◆ **TASK INPUT**
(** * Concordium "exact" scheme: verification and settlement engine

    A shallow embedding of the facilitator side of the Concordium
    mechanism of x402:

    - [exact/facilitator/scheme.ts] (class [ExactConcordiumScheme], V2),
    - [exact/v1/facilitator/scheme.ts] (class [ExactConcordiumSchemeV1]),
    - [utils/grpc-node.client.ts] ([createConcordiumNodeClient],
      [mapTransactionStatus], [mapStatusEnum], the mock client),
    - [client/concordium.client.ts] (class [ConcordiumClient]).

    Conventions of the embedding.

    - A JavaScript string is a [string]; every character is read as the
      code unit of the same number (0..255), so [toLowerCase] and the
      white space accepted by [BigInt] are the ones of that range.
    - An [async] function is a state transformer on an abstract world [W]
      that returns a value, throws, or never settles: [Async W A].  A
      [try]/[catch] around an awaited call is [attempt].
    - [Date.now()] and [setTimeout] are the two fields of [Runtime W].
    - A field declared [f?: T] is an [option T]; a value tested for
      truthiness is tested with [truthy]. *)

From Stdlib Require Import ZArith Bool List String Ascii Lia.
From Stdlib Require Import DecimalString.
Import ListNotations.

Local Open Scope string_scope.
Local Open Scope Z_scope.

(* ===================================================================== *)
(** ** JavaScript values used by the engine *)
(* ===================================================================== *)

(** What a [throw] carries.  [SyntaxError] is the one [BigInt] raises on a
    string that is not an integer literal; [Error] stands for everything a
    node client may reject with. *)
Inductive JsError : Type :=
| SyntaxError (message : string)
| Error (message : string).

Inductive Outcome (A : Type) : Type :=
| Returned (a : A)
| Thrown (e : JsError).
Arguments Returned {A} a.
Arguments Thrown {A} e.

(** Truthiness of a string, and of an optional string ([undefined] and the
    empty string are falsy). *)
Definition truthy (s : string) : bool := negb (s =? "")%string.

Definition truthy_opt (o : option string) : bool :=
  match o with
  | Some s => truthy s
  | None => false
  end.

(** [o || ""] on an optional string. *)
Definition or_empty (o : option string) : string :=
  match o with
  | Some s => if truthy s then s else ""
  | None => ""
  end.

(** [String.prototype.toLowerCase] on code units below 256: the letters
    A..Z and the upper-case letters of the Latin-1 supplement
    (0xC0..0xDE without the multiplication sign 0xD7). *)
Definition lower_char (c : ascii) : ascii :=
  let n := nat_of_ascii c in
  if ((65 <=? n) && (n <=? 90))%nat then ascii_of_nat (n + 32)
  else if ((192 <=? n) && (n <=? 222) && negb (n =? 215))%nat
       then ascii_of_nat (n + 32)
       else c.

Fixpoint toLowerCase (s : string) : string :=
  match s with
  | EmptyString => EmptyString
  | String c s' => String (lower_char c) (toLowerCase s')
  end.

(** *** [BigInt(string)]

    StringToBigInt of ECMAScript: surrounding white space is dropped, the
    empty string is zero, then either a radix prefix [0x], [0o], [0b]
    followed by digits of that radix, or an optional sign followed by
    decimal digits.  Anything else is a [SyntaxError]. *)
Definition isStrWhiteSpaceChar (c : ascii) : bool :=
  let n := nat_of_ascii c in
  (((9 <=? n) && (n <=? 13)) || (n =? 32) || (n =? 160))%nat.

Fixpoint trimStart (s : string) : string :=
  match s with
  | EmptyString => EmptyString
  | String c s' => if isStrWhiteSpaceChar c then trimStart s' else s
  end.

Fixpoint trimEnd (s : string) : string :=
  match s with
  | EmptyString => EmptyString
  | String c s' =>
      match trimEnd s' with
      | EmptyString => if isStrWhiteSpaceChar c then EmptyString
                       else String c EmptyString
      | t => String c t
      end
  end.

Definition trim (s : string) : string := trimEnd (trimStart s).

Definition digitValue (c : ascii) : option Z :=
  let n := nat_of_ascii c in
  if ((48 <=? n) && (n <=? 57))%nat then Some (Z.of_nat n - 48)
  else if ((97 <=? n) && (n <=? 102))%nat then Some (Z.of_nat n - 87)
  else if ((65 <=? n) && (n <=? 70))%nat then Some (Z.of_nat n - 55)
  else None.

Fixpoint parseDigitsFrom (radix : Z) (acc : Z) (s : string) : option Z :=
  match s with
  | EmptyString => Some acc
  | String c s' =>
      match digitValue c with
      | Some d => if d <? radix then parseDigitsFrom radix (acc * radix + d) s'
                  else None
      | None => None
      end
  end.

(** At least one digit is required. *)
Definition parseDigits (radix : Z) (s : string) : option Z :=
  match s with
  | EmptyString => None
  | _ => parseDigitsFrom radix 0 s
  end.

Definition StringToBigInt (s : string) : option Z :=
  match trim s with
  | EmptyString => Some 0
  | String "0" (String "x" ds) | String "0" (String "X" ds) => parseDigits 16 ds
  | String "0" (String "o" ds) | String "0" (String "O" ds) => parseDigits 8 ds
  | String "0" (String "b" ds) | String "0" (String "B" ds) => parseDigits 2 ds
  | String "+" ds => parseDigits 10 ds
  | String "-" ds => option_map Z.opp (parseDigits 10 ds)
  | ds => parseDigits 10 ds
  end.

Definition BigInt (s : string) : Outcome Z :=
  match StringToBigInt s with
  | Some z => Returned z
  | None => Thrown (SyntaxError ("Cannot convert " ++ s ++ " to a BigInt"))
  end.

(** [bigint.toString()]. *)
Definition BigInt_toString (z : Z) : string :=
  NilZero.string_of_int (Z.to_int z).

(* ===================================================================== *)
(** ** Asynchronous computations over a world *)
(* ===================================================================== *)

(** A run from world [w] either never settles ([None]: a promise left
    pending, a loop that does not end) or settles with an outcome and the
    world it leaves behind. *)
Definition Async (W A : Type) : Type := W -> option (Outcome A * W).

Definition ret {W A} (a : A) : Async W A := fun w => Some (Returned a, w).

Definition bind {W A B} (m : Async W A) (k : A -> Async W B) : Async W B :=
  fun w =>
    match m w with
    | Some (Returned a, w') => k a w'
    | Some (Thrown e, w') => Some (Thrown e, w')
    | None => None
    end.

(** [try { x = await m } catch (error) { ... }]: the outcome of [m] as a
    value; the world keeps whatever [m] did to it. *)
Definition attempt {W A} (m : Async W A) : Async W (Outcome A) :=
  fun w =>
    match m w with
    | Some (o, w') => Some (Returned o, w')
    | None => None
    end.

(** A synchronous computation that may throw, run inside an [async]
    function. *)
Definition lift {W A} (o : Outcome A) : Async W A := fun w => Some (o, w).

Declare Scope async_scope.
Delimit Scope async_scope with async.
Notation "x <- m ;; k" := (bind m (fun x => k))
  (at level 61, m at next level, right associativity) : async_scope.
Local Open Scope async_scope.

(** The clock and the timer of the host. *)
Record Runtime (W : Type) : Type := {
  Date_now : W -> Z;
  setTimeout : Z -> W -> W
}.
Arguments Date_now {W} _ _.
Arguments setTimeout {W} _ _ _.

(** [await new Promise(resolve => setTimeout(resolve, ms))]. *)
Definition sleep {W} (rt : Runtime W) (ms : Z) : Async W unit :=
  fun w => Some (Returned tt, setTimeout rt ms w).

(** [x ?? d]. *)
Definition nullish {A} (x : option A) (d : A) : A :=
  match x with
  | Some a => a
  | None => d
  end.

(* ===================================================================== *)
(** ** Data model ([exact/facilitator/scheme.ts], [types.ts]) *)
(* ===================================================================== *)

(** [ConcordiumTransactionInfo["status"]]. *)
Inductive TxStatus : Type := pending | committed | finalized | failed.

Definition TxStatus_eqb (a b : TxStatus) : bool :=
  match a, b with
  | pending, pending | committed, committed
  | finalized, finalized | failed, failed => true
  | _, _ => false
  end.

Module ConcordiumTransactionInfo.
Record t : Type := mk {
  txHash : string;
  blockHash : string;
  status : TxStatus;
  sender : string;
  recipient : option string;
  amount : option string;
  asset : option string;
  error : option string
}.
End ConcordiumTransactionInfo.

==

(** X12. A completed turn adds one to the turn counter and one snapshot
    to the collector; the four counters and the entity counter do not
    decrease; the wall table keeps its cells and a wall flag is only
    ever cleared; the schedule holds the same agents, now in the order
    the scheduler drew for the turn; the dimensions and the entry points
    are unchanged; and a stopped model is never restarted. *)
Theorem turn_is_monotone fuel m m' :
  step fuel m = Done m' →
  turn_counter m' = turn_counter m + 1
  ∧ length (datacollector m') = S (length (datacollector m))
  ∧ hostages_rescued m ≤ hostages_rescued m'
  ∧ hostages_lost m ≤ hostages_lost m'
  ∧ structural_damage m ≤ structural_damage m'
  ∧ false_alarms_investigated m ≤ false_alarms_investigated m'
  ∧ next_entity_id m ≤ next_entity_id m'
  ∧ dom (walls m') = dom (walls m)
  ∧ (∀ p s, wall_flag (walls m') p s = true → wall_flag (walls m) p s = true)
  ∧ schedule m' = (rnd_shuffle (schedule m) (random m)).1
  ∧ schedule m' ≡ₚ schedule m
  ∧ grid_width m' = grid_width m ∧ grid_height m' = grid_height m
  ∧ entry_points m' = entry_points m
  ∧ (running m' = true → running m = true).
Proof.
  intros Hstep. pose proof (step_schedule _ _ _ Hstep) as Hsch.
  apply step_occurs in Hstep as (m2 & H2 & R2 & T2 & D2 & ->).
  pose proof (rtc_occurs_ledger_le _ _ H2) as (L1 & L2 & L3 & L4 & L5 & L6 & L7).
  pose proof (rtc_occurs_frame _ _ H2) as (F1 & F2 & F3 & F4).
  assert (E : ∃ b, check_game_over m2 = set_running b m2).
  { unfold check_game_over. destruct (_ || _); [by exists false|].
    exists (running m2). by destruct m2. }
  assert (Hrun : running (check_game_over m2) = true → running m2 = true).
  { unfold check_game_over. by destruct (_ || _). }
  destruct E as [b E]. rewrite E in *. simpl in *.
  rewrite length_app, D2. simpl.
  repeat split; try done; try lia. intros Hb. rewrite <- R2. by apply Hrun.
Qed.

◆ **YOUR TASK**
Among the entries above, the line containing "Local Open Scope async_scope.", the line containing "sender : string;", and all lines between them are to be restated word for word; nothing else belongs in the reply.

◆ **FINISHED EXERCISE**
Local Open Scope async_scope.

(** The clock and the timer of the host. *)
Record Runtime (W : Type) : Type := {
  Date_now : W -> Z;
  setTimeout : Z -> W -> W
}.
Arguments Date_now {W} _ _.
Arguments setTimeout {W} _ _ _.

(** [await new Promise(resolve => setTimeout(resolve, ms))]. *)
Definition sleep {W} (rt : Runtime W) (ms : Z) : Async W unit :=
  fun w => Some (Returned tt, setTimeout rt ms w).

(** [x ?? d]. *)
Definition nullish {A} (x : option A) (d : A) : A :=
  match x with
  | Some a => a
  | None => d
  end.

(* ===================================================================== *)
(** ** Data model ([exact/facilitator/scheme.ts], [types.ts]) *)
(* ===================================================================== *)

(** [ConcordiumTransactionInfo["status"]]. *)
Inductive TxStatus : Type := pending | committed | finalized | failed.

Definition TxStatus_eqb (a b : TxStatus) : bool :=
  match a, b with
  | pending, pending | committed, committed
  | finalized, finalized | failed, failed => true
  | _, _ => false
  end.

Module ConcordiumTransactionInfo.
Record t : Type := mk {
  txHash : string;
  blockHash : string;
  status : TxStatus;
  sender : string;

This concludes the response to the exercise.